[Collected data]
* * *

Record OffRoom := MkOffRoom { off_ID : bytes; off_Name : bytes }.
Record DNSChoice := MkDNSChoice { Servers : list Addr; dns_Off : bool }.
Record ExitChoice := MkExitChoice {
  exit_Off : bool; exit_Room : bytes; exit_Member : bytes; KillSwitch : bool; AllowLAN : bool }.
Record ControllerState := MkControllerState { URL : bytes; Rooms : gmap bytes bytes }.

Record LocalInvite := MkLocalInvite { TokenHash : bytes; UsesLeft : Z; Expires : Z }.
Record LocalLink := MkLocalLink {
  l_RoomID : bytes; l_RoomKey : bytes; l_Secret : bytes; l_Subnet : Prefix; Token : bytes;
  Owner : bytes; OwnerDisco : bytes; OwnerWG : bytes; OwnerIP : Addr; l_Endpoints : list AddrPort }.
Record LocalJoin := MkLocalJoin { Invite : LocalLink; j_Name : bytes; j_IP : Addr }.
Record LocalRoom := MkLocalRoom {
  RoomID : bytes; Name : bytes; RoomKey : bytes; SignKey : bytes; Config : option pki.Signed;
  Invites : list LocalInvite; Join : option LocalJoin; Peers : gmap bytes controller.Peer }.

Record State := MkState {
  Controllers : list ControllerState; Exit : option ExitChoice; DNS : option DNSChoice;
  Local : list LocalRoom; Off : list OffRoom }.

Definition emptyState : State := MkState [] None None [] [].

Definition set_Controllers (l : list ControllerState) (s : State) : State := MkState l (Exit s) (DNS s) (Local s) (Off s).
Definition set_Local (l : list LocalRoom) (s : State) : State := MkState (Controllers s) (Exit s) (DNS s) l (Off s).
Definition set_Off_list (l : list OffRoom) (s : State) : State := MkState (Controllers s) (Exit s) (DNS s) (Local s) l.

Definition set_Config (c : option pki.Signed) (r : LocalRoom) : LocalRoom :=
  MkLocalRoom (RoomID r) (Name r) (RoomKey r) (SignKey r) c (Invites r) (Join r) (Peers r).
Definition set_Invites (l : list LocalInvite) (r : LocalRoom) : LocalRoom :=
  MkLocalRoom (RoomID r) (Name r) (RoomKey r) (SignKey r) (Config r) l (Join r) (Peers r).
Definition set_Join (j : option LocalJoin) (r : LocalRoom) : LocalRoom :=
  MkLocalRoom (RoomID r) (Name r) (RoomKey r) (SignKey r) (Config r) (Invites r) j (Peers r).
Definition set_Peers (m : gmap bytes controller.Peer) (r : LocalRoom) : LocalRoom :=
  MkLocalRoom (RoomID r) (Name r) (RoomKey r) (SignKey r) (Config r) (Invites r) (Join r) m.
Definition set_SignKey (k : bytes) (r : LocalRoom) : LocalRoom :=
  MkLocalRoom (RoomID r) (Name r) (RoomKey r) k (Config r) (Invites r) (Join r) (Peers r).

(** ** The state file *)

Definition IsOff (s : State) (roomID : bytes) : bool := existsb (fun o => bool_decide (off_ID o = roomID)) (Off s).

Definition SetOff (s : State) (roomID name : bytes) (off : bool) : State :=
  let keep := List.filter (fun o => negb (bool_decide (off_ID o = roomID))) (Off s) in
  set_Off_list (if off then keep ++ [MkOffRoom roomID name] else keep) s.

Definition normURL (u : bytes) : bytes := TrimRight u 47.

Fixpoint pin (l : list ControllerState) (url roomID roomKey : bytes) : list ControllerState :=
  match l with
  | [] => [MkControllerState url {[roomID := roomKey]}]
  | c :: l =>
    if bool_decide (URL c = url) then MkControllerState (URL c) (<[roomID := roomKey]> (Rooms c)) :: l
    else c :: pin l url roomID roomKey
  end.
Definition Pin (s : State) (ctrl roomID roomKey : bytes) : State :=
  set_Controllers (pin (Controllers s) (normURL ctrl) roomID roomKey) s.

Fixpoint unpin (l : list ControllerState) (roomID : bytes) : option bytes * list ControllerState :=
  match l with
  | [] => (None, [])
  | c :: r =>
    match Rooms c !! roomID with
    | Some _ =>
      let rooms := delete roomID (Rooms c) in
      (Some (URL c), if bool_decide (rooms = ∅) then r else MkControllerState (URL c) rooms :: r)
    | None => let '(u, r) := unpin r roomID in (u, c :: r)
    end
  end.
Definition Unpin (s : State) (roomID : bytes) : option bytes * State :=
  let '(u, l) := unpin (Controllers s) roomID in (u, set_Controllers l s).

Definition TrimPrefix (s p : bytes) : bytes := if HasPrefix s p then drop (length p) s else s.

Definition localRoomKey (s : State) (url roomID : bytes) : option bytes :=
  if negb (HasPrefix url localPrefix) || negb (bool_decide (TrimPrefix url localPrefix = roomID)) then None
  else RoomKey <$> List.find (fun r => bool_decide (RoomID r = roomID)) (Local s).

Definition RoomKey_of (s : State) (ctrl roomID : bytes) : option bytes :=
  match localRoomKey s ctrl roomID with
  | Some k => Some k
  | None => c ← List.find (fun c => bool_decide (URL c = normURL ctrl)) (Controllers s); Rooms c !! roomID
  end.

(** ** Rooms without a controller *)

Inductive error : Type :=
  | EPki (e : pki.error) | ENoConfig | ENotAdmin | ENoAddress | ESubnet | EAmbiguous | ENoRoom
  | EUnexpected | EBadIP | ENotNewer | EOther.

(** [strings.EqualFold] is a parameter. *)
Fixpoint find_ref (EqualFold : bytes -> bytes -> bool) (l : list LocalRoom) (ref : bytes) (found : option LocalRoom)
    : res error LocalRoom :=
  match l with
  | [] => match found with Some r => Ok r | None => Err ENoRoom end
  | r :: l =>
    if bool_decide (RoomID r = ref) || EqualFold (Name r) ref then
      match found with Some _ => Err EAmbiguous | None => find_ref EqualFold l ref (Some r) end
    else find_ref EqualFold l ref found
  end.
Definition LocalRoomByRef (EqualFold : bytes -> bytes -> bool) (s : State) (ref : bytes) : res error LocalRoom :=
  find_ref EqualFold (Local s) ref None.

* * *

▶ _Brief_
Looking at the data above, show all lines where the word "found" occurs.

▶ _Answer_
Fixpoint find_ref (EqualFold : bytes -> bytes -> bool) (l : list LocalRoom) (ref : bytes) (found : option LocalRoom)
  | [] => match found with Some r => Ok r | None => Err ENoRoom end
      match found with Some _ => Err EAmbiguous | None => find_ref EqualFold l ref (Some r) end
    else find_ref EqualFold l ref found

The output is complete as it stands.